== The input

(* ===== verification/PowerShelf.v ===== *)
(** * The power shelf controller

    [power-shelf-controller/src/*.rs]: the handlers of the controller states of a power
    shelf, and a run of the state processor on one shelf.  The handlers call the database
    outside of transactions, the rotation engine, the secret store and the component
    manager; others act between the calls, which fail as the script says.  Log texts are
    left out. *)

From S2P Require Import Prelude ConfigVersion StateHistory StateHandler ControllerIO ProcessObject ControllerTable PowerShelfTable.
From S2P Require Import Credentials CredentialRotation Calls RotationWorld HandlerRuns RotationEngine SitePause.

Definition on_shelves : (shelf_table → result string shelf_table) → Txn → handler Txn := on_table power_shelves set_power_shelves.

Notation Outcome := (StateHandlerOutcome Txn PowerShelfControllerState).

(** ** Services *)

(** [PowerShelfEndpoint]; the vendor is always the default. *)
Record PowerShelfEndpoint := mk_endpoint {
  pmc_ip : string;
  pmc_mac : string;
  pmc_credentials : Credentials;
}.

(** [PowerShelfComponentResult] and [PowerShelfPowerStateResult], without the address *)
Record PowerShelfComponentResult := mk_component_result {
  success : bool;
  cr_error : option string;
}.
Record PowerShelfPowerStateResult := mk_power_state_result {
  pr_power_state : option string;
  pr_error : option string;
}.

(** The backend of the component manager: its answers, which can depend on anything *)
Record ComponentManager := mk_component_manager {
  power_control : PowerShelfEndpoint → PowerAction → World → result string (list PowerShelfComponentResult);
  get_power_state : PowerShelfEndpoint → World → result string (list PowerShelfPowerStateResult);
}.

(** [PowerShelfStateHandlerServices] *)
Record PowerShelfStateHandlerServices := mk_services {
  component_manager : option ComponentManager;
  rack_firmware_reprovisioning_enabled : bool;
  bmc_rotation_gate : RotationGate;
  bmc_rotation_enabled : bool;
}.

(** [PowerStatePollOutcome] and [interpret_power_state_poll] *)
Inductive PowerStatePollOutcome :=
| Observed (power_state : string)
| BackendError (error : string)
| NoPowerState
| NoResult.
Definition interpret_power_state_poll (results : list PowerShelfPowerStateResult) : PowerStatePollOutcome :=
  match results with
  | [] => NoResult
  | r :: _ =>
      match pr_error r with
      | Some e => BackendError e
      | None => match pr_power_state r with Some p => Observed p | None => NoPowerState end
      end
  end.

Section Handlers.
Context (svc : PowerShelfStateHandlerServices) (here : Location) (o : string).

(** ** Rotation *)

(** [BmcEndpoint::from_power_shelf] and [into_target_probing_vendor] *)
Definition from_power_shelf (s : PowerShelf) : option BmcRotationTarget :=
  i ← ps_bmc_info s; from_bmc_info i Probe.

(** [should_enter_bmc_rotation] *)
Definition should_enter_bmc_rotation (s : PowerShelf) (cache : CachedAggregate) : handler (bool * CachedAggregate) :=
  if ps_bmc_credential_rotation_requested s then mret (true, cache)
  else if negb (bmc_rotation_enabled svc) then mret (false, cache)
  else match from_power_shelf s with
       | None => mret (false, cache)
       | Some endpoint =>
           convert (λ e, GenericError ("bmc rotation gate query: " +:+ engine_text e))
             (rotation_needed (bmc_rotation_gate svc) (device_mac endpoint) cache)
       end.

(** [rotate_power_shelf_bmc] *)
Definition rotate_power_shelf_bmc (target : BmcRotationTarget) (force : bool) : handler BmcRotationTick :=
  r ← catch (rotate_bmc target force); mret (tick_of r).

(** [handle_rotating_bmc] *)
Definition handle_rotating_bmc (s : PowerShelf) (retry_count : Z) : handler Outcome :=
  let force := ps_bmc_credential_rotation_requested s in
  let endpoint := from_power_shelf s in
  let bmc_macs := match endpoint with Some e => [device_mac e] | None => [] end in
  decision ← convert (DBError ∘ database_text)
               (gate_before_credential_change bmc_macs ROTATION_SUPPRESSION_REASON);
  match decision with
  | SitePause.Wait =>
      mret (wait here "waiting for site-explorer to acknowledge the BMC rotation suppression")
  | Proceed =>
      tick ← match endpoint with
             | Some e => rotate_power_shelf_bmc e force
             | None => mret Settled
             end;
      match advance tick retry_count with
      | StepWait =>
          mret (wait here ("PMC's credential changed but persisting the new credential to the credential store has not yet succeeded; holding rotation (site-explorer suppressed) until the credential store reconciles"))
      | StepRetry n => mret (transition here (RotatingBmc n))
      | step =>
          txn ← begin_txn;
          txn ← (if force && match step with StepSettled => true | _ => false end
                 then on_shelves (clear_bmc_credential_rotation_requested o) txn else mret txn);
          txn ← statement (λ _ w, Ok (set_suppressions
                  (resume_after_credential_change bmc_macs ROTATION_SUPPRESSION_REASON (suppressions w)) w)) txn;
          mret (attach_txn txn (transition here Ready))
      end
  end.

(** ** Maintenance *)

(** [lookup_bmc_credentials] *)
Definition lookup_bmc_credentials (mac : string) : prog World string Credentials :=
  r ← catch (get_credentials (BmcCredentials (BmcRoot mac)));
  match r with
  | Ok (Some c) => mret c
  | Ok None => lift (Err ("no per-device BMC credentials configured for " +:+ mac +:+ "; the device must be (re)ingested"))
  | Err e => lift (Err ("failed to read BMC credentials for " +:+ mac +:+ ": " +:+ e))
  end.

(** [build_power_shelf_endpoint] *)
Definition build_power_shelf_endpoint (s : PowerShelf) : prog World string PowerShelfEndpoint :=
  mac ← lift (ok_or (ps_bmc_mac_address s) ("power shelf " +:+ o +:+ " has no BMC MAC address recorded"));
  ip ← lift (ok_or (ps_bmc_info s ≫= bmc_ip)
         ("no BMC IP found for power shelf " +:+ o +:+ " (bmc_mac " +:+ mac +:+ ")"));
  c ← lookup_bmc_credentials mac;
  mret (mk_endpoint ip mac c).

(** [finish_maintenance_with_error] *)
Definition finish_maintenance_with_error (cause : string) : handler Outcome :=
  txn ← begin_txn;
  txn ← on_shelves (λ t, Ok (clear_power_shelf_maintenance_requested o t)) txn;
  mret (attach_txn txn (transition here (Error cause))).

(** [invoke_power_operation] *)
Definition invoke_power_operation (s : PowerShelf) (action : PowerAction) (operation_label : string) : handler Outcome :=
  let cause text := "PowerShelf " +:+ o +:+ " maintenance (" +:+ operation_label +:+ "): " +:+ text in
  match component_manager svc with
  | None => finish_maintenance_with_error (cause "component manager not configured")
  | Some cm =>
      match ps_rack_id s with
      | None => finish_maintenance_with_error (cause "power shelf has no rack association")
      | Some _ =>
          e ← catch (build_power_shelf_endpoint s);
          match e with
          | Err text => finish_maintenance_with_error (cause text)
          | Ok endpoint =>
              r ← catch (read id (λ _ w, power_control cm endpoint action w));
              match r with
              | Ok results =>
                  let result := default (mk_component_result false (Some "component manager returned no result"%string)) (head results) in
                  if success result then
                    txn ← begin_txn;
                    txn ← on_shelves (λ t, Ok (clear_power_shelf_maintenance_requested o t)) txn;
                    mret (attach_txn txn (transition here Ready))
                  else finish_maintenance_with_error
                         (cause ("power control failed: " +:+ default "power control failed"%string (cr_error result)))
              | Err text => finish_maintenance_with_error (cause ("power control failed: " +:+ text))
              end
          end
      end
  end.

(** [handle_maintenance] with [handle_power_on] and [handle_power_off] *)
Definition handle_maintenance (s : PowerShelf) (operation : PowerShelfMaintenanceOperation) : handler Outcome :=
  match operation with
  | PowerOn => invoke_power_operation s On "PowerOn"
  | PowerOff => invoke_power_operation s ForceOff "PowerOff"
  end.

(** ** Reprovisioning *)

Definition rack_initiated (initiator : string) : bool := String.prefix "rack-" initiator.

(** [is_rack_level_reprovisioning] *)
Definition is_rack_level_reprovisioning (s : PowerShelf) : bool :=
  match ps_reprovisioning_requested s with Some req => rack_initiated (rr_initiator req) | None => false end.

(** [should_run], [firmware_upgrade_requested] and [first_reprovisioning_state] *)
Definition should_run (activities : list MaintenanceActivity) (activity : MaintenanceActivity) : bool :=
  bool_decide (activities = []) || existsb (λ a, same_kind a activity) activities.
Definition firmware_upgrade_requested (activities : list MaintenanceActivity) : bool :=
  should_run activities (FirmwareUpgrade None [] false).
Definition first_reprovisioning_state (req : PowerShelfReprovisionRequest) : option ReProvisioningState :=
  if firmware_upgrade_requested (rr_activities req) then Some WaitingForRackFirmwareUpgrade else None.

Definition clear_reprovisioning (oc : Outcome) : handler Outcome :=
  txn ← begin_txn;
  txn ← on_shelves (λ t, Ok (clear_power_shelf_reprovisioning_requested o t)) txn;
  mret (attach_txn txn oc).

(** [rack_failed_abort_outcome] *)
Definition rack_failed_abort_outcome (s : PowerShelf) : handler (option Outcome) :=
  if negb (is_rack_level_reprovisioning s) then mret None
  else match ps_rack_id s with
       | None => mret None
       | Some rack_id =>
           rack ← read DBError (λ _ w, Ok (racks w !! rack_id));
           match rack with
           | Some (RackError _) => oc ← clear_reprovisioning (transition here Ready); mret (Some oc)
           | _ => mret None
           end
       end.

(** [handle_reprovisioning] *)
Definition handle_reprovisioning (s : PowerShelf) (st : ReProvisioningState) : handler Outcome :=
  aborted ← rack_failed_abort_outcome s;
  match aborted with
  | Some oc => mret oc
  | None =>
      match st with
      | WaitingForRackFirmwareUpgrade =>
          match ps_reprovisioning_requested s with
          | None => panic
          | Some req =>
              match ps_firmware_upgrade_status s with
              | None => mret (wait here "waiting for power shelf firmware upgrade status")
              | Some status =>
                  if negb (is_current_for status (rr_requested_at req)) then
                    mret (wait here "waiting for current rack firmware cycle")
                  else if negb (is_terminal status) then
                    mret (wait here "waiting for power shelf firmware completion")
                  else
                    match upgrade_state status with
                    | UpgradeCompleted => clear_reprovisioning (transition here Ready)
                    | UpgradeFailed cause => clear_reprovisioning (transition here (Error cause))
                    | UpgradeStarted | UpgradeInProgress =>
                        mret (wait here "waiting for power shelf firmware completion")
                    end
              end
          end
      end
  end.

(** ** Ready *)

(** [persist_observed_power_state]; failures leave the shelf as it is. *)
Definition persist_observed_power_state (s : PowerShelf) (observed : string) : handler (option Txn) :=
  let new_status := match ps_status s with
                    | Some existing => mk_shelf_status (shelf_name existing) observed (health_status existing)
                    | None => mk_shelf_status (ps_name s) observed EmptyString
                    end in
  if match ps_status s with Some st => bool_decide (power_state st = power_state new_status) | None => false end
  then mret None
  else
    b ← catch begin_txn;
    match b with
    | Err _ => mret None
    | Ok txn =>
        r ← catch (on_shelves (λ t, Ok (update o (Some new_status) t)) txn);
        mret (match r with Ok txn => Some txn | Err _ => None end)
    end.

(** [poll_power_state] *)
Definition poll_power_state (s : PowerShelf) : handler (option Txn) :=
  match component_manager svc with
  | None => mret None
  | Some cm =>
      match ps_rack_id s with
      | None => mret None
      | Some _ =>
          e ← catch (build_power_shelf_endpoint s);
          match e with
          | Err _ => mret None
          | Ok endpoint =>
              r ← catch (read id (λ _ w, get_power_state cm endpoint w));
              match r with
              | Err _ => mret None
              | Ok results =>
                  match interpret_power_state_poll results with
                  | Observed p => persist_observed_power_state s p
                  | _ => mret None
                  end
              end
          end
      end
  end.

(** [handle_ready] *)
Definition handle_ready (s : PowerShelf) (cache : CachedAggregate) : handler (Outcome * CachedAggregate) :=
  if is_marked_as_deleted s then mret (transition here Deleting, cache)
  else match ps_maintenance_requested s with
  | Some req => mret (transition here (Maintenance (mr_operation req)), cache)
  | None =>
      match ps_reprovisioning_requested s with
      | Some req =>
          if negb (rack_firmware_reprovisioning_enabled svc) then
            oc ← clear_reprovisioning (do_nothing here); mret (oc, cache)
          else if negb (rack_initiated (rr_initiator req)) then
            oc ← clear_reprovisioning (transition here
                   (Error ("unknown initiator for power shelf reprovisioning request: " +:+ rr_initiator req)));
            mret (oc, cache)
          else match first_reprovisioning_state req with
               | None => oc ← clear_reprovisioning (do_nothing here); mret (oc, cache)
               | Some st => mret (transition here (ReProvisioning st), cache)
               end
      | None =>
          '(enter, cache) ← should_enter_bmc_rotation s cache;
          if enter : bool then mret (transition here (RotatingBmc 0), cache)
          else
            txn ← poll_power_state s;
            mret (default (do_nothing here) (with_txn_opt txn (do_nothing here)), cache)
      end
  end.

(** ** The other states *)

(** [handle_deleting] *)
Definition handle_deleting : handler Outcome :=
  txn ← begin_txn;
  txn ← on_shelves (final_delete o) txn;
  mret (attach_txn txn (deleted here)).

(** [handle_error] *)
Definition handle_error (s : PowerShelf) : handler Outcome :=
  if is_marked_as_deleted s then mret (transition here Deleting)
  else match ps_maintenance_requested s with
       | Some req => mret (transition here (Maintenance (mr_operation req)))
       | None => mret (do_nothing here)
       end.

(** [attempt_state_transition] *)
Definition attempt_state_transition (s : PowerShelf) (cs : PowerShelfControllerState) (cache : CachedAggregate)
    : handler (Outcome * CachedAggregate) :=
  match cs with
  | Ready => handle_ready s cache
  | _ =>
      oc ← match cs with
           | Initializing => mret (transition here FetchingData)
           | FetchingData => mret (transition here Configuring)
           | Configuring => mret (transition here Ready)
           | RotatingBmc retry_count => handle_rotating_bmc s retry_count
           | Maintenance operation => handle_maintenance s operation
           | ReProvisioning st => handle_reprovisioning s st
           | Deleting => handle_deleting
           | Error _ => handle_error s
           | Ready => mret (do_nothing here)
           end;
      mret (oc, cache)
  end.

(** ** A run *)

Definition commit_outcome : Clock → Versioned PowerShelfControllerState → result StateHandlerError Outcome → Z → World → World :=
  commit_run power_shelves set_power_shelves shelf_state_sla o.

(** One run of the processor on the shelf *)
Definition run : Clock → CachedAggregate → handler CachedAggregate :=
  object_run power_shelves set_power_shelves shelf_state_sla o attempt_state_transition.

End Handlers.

====

### Instructions for the task
Figure out how many lines above include the string "aborted", then report that number and nothing else.

### Your solution
2